◆ TASK INSTRUCTIONS: With the line containing "u64 (b + len) |>), [])" as the start and the line containing "PG_PH_AUTH |>, [])" as the end, transcribe that span of the entries below exactly, including both.
•••••
Definition a_add (f : Z) a : aunit := a <| a_flags ::= fun w => set_flag w f |>.
Definition a_z_closed a : bool :=
  match a_kind a with LK_Q_SIMPLE | LK_Q_FUNCTION => true | _ => false end.
Definition fresh_unit (kind : lk_query_kind) (ts : Z) (text : option (list Z)) (flags : Z) : aunit :=
  AUnit ts 0 0 0 0 0 kind None flags (replicate 6 0) text.

(** ** Requests *)
Definition sp_open q a : astate :=
  if negb (bool_decide (a_phase q = PG_PH_READY) && negb (a_degraded q)) then q
  else
    let n := zlen (a_closed q) + zlen (a_open q) in
    if a_lossy q || (LK_PG_MAX_INFLIGHT <=? n) then q <| a_lossy := true |>
    else
      let pip := if 0 <? n then a_add LK_QO_PIPELINED else id in
      q <| a_closed ::= map pip |> <| a_open := map pip (a_open q) ++ [pip a] |>.

(** ** Replies: they address the oldest open unit *)
Definition sp_reply q (g : aunit -> aunit) : astate :=
  match a_open q with [] => q | a :: r => q <| a_open := g a :: r |> end.
Definition sp_close q : astate :=
  match a_open q with [] => q | a :: r => q <| a_closed ::= fun l => l ++ [a] |> <| a_open := r |> end.
(** Close the unit unless it waits for ReadyForQuery. *)
Definition sp_finish q (g : aunit -> aunit) : astate :=
  let q := sp_reply q g in
  match a_open q with a :: _ => if a_z_closed a then q else sp_close q | [] => q end.
Definition sp_drop q : astate := q <| a_closed := [] |> <| a_open := [] |> <| a_lossy := false |>.

Definition a_count a : aunit := a <| a_ncomplete ::= fun n => u32 (n + 1) |>.
Definition a_done (ts : Z) a : aunit := a_count (a <| a_ts_complete_ns := ts |>).
Definition a_multi a : aunit := if 1 <? a_ncomplete a then a_add LK_QO_MULTI_STMT a else a.
Definition a_row (ts : Z) a : aunit :=
  if a_ts_first_row_ns a =? 0 then a <| a_ts_first_row_ns := ts |> else a.
Definition a_fail (ts : Z) (sqlstate : list Z -> list Z) a : aunit :=
  let a := a_add LK_QO_ERROR (a <| a_sqlstate ::= sqlstate |>) <| a_ts_complete_ns := ts |> in
  if a_ncomplete a =? 0 then a <| a_ncomplete := 1 |> else a.
Definition a_abort a : aunit :=
  a_add LK_QO_ABORTED a <| a_ts_complete_ns := 0 |> <| a_ts_first_row_ns := 0 |>.

(** An error closes its unit and, unless it waits for ReadyForQuery, aborts the
    rest of the batch. *)
Definition sp_error q (ts : Z) (sqlstate : list Z -> list Z) : astate :=
  match a_open q with
  | [] => q
  | a :: r =>
      let a := a_fail ts sqlstate a in
      if a_z_closed a then q <| a_open := a :: r |>
      else q <| a_closed ::= fun l => l ++ a :: map a_abort r |> <| a_open := [] |>
             <| a_phase := PG_PH_SKIP_TO_SYNC |>
  end.

(** ** ReadyForQuery *)
Definition a_obs a (ready status : Z) : lk_query_obs :=
  let o := obs0 <| o_ts_start_ns := a_ts_start_ns a |> <| o_ts_first_row_ns := a_ts_first_row_ns a |>
             <| o_ts_complete_ns := a_ts_complete_ns a |> <| o_ts_ready_ns := ready |>
             <| o_rows := a_rows a |> <| o_bytes := a_bytes a |>
             <| o_kind := default (a_kind a) (a_copy_kind a) |> <| o_flags := a_flags a |>
             <| o_txn_status := status |> <| o_text := a_text a |> in
  if has_flag (a_flags a) LK_QO_ERROR then o <| o_sqlstate := a_sqlstate a |> else o.

Definition a_ready (ts status : Z) a : lk_query_obs :=
  let a := if a_z_closed a && (a_ts_complete_ns a =? 0) then a <| a_ts_complete_ns := ts |> else a in
  a_obs a (if has_flag (a_flags a) LK_QO_ABORTED then 0 else ts) status.
(** The units ReadyForQuery reports, in order. *)
Definition sp_batch q : list aunit := a_closed q ++ List.filter a_z_closed (a_open q).

Definition sp_txn q (ts status : Z) : astate * list up_event :=
  if status =? 0 then (q, [])
  else
    let prev := a_txn_status q in
    let open := (prev =? ch "T") || (prev =? ch "E") in
    if (status =? ch "T") && negb open then (q <| a_txn_start := ts |> <| a_txn_status := status |>, [])
    else if (status =? ch "I") && open then (q <| a_txn_status := status |>, [UpTxn (a_txn_start q) ts prev])
    else (q <| a_txn_status := status |>, []).

Definition sp_leave q : astate :=
  match a_phase q with
  | PG_PH_SKIP_TO_SYNC | PG_PH_COPY_IN | PG_PH_COPY_OUT => q <| a_phase := PG_PH_READY |>
  | _ => q
  end.

Definition sp_ready q (ts status : Z) : astate * list up_event :=
  let obs := if a_lossy q then []
             else map (fun a => UpQuery (a_session q) (a_ready ts status a)) (sp_batch q) in
  let '(q, txn) := sp_txn (sp_leave (sp_drop q <| a_degraded := false |>)) ts status in
  (q, obs ++ txn).

Definition sp_step q (ev : pg_event) : astate * list up_event :=
  if bool_decide (a_phase q = PG_PH_IGNORE) then (q, [])
  else match ev with
  | EvSimple ts text trunc =>
      (sp_open q (fresh_unit LK_Q_SIMPLE ts text (if trunc then LK_QO_TEXT_TRUNC else 0)), [])
  | EvBind ts (Some (text, trunc)) =>
      (sp_open q (fresh_unit LK_Q_EXTENDED ts text (if trunc then LK_QO_TEXT_TRUNC else 0)), [])
  | EvBind ts None => (sp_open q (fresh_unit LK_Q_EXTENDED ts None LK_QO_NO_TEXT), [])
  | EvFunction ts => (sp_open q (fresh_unit LK_Q_FUNCTION ts None LK_QO_NO_TEXT), [])
  | EvRow ts => (sp_reply q (a_row ts), [])
  | EvComplete ts rows =>
      (sp_finish q (fun a => a_multi (a_done ts (a <| a_rows ::= fun r => u64 (r + rows) |>))), [])
  | EvEmpty ts => (sp_finish q (fun a => a_done ts (a_add LK_QO_EMPTY a)), [])
  | EvSuspended ts => (sp_close (sp_reply q (fun a => a_done ts (a_add LK_QO_SUSPENDED a))), [])
  | EvError ts sqlstate => (sp_error q ts sqlstate, [])
  | EvFuncResponse ts => (sp_reply q (a_done ts), [])
  | EvCopyBegin kind =>
      (sp_reply q (fun a => a <| a_copy_kind := Some kind |>)
         <| a_phase := match kind with LK_Q_COPY_IN => PG_PH_COPY_IN | _ => PG_PH_COPY_OUT end |>, [])
  | EvCopyData len => (sp_reply q (fun a => a <| a_bytes ::= fun b => u64 (b + len) |>), [])
  | EvCorrupt => (match a_open q with [] => q | _ => sp_drop q <| a_degraded := true |> end, [])
  | EvReady ts status => sp_ready q ts status
  | EvStartup s => (q <| a_session ::= s |> <| a_phase := PG_PH_AUTH |>, [])
  | EvParam s => (q <| a_session ::= s |>, [])
  | EvCancel => (q <| a_phase := PG_PH_IGNORE |>, [UpQuery (a_session q) (obs0 <| o_kind := LK_Q_CANCEL |>)])
  | EvAuthOk =>
      if bool_decide (a_phase q = PG_PH_AUTH)
      then (q <| a_phase := PG_PH_READY |>, [UpSession (a_session q)]) else (q, [])
  | EvReplication => (sp_drop q <| a_phase := PG_PH_IGNORE |>, [])
  | EvNone => (q, [])
  end.

Fixpoint sp_run q (evs : list pg_event) : astate * list up_event :=
  match evs with
  | [] => (q, [])
  | ev :: evs => let '(q, up) := sp_step q ev in
                 let '(q, up') := sp_run q evs in (q, up ++ up')
  end.

(** A resync: the batch is dropped and the connection waits for a clean boundary. *)
Definition sp_resync q : astate :=
  sp_leave (sp_drop q <| a_degraded := true |> <| a_txn_status := 0 |>).
End Spec.

Implicit Types (pc : pg_conn) (u : pg_unit) (k : pg_prep_cache) (e : pg_prep) (m : lk_msg) (q : astate) (a : aunit).

Definition absconn pc : astate :=
  AState (pc_phase pc) (pc_session pc) (take (Z.to_nat (pc_nclosed pc)) (batch pc))
    (drop (Z.to_nat (pc_nclosed pc)) (batch pc)) (pc_lossy pc) (pc_degraded pc) (pc_txn_status pc) (pc_txn_start_ns pc).

(** ** Unit transformers *)
Definition compat (o : option pg_prep_cache) (g : pg_unit -> pg_unit) (ag : aunit -> aunit) : Prop :=
  forall u, abs o (g u) = ag (abs o u).

Lemma unit_text_ext o u u' :
  u_prep_idx u' = u_prep_idx u -> u_prep_gen u' = u_prep_gen u -> u_own_text u' = u_own_text u ->
  has_flag (u_flags u') LK_QO_NO_TEXT = has_flag (u_flags u) LK_QO_NO_TEXT -> unit_text o u' = unit_text o u.
Proof. intros E1 E2 E3 E4. unfold unit_text. by rewrite E1, E2, E3, E4. Qed.

Lemma abs_add o f u : Z.land f LK_QO_NO_TEXT = 0 -> abs o (add_flag f u) = a_add f (abs o u).
Proof.
  intros Hf. unfold abs. rewrite (unit_text_ext o u (add_flag f u)); try done.
  cbn. rewrite has_flag_set. unfold has_flag at 2. rewrite Hf. by rewrite orb_false_r.
Qed.

(** A transformer that leaves flags and text alone. *)
Ltac abs_plain :=
  intros u; unfold abs; rewrite (unit_text_ext _ u); [reflexivity|reflexivity..].

Lemma c_row o ts : compat o (fun u => if u_ts_first_row_ns u =? 0 then u <| u_ts_first_row_ns := ts |> else u) (a_row ts).
Proof.
  intros u. unfold a_row. change (a_ts_first_row_ns (abs o u)) with (u_ts_first_row_ns u).
  destruct (_ =? 0); [|done]. unfold abs. by rewrite (unit_text_ext _ u).
Qed.

Definition done_unit (ts : Z) u : pg_unit := u <| u_ts_complete_ns := ts |> <| u_ncomplete ::= fun n => u32 (n + 1) |>.
Lemma c_done o ts : compat o (done_unit ts) (a_done ts).
Proof. abs_plain. Qed.

Lemma c_flag_done o ts f : Z.land f LK_QO_NO_TEXT = 0 ->
  compat o (fun u => done_unit ts (add_flag f u)) (fun a => a_done ts (a_add f a)).
Proof. intros Hf u. rewrite c_done. by rewrite abs_add. Qed.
•••••
◆ RESPONSE TO THE EXERCISE:
  | EvCopyData len => (sp_reply q (fun a => a <| a_bytes ::= fun b => u64 (b + len) |>), [])
  | EvCorrupt => (match a_open q with [] => q | _ => sp_drop q <| a_degraded := true |> end, [])
  | EvReady ts status => sp_ready q ts status
  | EvStartup s => (q <| a_session ::= s |> <| a_phase := PG_PH_AUTH |>, [])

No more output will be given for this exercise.